On a Saturday in April, two vans from New York drove up to Langdell Library at the Law School and off-loaded about a thousand early English law texts worth several million dollars, instantly transforming the library, which already housed a collection of early legal material, into the world’s most important center for the study of the beginnings of the American legal system. Many of the titles represented in the vans had first come to Massachusetts with the Puritans on the Arbella, and Governor John Winthrop and other early legislators had depended on them to establish a rule of law in the wilderness.
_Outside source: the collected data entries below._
(** C6: the scan for the header works: the first line that starts with
    "last-modified:" in any letter case gives its value, stripped.  For a
    response without such a line [get_last_modified] raises [TypeError]
    instead of answering the current time as an HTTP date: line 309 hands
    [time.strftime] a [bytes] format.  With the same format as a [str],
    [time.strftime] does produce that date. *)
Theorem get_last_modified_spec :
  (forall response now pre line post,
     split CRLF response = pre ++ line :: post ->
     (forall l, l ∈ pre -> is_last_modified_line l = false) ->
     is_last_modified_line line = true ->
     exists name value,
       line = name ++ ":"%char :: value /\ (":"%char ∉ name)
       /\ get_last_modified response now
          = Ok (PyBytes (strip isspace_byte value)))
  /\ (forall response now,
        (forall line, line ∈ split CRLF response ->
                      is_last_modified_line line = false) ->
        get_last_modified response now = Raise TypeError)
  /\ (forall now,
        get_last_modified (B "HTTP/1.1 200 OK" ++ CRLF ++ CRLF ++ B "hello") now
        = Raise TypeError)
  /\ time_strftime (PyStr (U http_date_format))
       {| tm_year := 2024; tm_mon := 1; tm_mday := 1; tm_hour := 0;
          tm_min := 0; tm_sec := 0; tm_wday := 0 |}
     = Ok (PyStr (U "Mon, 01 Jan 2024 00:00:00 GMT")).
Proof.
  split.
  { intros response now pre line post Hs Hpre Hl.
    destruct (is_last_modified_line_colon _ Hl) as (name & value & -> & Hn).
    exists name, value. split; [done|]. split; [done|].
    unfold get_last_modified. rewrite Hs.
    by apply get_last_modified_lines_first. }
  split.
  { intros response now Hno. by apply get_last_modified_lines_none. }
  split; [|reflexivity].
  intros now. reflexivity.
Qed.


(** ** Running the server code *)

Arguments decode : simpl never.
Arguments encode : simpl never.
Arguments get_url : simpl never.
Arguments get_host : simpl never.
Arguments get_status_code : simpl never.
Arguments get_last_modified : simpl never.
Arguments contains : simpl never.
Arguments blocked_response : simpl never.
Arguments established : simpl never.
Arguments conditional_request_for : simpl never.
Arguments U : simpl never.
Arguments B : simpl never.

Ltac unfold_M :=
  unfold mbind, M_bind, mret, M_ret, recv, send, sendall, close, connect,
    _update_cb, emit, lift, cache_has, cache_get, cache_set.

Lemma until_close_app rs rest :
  until_close (rs ++ rest)
  = match until_close rs with
    | (before, Some s) => (before, Some s)
    | (before, None) =>
        let '(more, closer) := until_close rest in (before ++ more, closer)
    end.
Proof.
  induction rs as [|[s [|b data]] rs IH]; simpl.
  - by destruct (until_close rest).
  - done.
  - rewrite IH. destruct (until_close rs) as [before [s'|]]; [done|].
    by destruct (until_close rest).
Qed.

Lemma until_close_first before s after :
  Forall (fun r => r.2 <> []) before ->
  until_close (before ++ (s, []) :: after) = (before, Some s).
Proof.
  induction 1 as [|[s' [|b data]] before Hne _ IH]; simpl; [done|done|].
  by rewrite IH.
Qed.

Lemma until_close_open rs :
  Forall (fun r => r.2 <> []) rs -> until_close rs = (rs, None).
Proof.
  induction 1 as [|[s' [|b data]] rs Hne _ IH]; simpl; [done|done|].
  by rewrite IH.
Qed.

Lemma forwarded_app rs rs' : forwarded (rs ++ rs') = forwarded rs ++ forwarded rs'.
Proof. apply bind_app. Qed.

(** One [select] round: the buffers are forwarded until an empty read. *)
Lemma relay_round_run ready cache :
  relay_round ready cache
  = Result (forwarded (until_close ready).1 ++ closing (until_close ready).2)
           (Ok (bool_decide (is_Some (until_close ready).2)))
           cache.
Proof.
  induction ready as [|[s [|b data]] ready IH]; [done|by destruct s|].
  destruct s; simpl; unfold_M; simpl; rewrite IH;
    by destruct (until_close ready) as [before closer].
Qed.

Lemma socket_calls_app tr tr' :
  socket_calls (tr ++ tr') = socket_calls tr ++ socket_calls tr'.
Proof. apply List.filter_app. Qed.

Lemma socket_calls_forwarded rs : socket_calls (forwarded rs) = forwarded rs.
Proof.
  induction rs as [|[s data] rs IH]; [done|].
  unfold forwarded in *. rewrite bind_cons. simpl. by rewrite IH.
Qed.

Lemma socket_calls_closing closer : socket_calls (closing closer) = closing closer.
Proof. by destruct closer. Qed.

(** The relay loop: what it does is decided by the reads up to the first
    empty one; it returns exactly when there is an empty read, and it
    leaves the cache alone. *)
Lemma relay_https_run rounds cache :
  let r := relay_https rounds cache in
  socket_calls (events r)
  = forwarded (until_close (reads rounds)).1
    ++ closing (until_close (reads rounds)).2
  /\ value r = match (until_close (reads rounds)).2 with
               | Some _ => Ok tt
               | None => Block
               end
  /\ store r = cache.
Proof.
  induction rounds as [|ready rounds IH]; [done|].
  simpl in IH. simpl. unfold_M. simpl. rewrite relay_round_run. simpl.
  unfold reads in *. simpl. rewrite until_close_app.
  destruct (until_close ready) as [before [s|]]; simpl.
  - rewrite app_nil_r, socket_calls_app, socket_calls_forwarded. done.
  - destruct IH as (IHe & IHv & IHs).
    destruct (until_close (concat rounds)) as [more closer]. simpl in *.
    rewrite app_nil_r, socket_calls_app, socket_calls_forwarded, IHe.
    rewrite forwarded_app, <- app_assoc. done.
Qed.


Lemma sent_to_app s tr tr' : sent_to s (tr ++ tr') = sent_to s tr ++ sent_to s tr'.
Proof. apply bind_app. Qed.

Lemma sent_to_socket_calls s tr : sent_to s (socket_calls tr) = sent_to s tr.
Proof.
  induction tr as [|e tr IH]; [done|].
  destruct e; unfold socket_calls; simpl; fold (socket_calls tr);
    unfold sent_to in *; rewrite ?bind_cons, IH; done.
Qed.

Lemma sent_to_forwarded s rs :
  sent_to (other s) (forwarded rs) = read_from s rs.
Proof.
  induction rs as [|[s' data] rs IH]; [done|].
  unfold sent_to, forwarded, read_from in *.
  rewrite !bind_cons, bind_app, IH. by destruct s, s'.
Qed.

Lemma sent_to_closing s closer : sent_to s (closing closer) = [].
Proof. by destruct closer. Qed.

(** C8: the relay hands every non-empty buffer it reads to [send] on the
    other socket, unchanged and in the order of the reads; the first empty
    read makes it close both sockets and return, and nothing is read after
    it. *)
Theorem relay_forwards_until_close rounds cache before s after :
  reads rounds = before ++ (s, []) :: after ->
  Forall (fun r => r.2 <> []) before ->
  let r := relay_https rounds cache in
  socket_calls (events r)
  = forwarded before ++ [ERecv s []; EClose Client; EClose Origin]
  /\ sent_to Origin (events r) = read_from Client before
  /\ sent_to Client (events r) = read_from Origin before
  /\ value r = Ok tt
  /\ store r = cache.
Proof.
  intros Hreads Hbefore r.
  destruct (relay_https_run rounds cache) as (He & Hv & Hs). fold r in He, Hv, Hs.
  rewrite Hreads, until_close_first in He, Hv by done. simpl in He, Hv.
  split; [done|]. 
  rewrite <- (sent_to_socket_calls Origin), <- (sent_to_socket_calls Client), He.
  rewrite !sent_to_app.
  rewrite (sent_to_forwarded Client), (sent_to_forwarded Origin), !app_nil_r.
  done.
Qed.

(** The relay opens no connection. *)
Lemma relay_no_connect rounds cache host port :
  EConnect host port ∉ events (relay_https rounds cache).
Proof.
  intros Hin.
  assert (EConnect host port
          ∈ socket_calls (events (relay_https rounds cache))) as Hcall.
  { apply list_elem_of_In, List.filter_In. split; [|done].
    by apply list_elem_of_In. }
  destruct (relay_https_run rounds cache) as (He & _ & _).
  cbn zeta in He. rewrite He in Hcall.
  apply elem_of_app in Hcall as [Hf|Hc].
  - unfold forwarded in Hf.
    apply list_elem_of_bind in Hf as ([s data] & Hin' & _).
    apply elem_of_cons in Hin' as [Heq|Hin']; [discriminate Heq|].
    apply elem_of_cons in Hin' as [Heq|Hin']; [discriminate Heq|].
    by apply elem_of_nil in Hin'.
  - destruct ((until_close (reads rounds)).2) as [s|]; simpl in Hc.
    + apply elem_of_cons in Hc as [Heq|Hc]; [discriminate Heq|].
      apply elem_of_cons in Hc as [Heq|Hc]; [discriminate Heq|].
      apply elem_of_cons in Hc as [Heq|Hc]; [discriminate Heq|].
      by apply elem_of_nil in Hc.
    + by apply elem_of_nil in Hc.
Qed.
The books were the gift of the late Henry N. Ess III, LL.B. ’44, an estate lawyer with Sullivan and Cromwell in New York, who had lined every wall, floor to ceiling, in each room of his three-bedroom Manhattan dwelling, save for the bathroom and the kitchen, with 15,000 early law texts. Among those he gave to Harvard are a 1592 English edition of Sir Thomas Littleton’s Tenures, one of the first legal textbooks; early editions of John Locke’s Essay concerning Human Understanding and of Thomas Hobbes’s Leviathan; a circa 1320 Magna Carta; and the only copy of the 1483 edition of Cicero’s Orations in North America.

Many of the books contain marginalia—most welcome— scribbled by generations of lawyers in what David Warrington, librarian for special collections at Langdell, describes as "law French," a legalese used in England from the Norman conquest to the seventeenth century. Once deciphered, the notes are expected to reveal much of historical interest about lawyers, their work habits, their understanding of the law, and their strategies.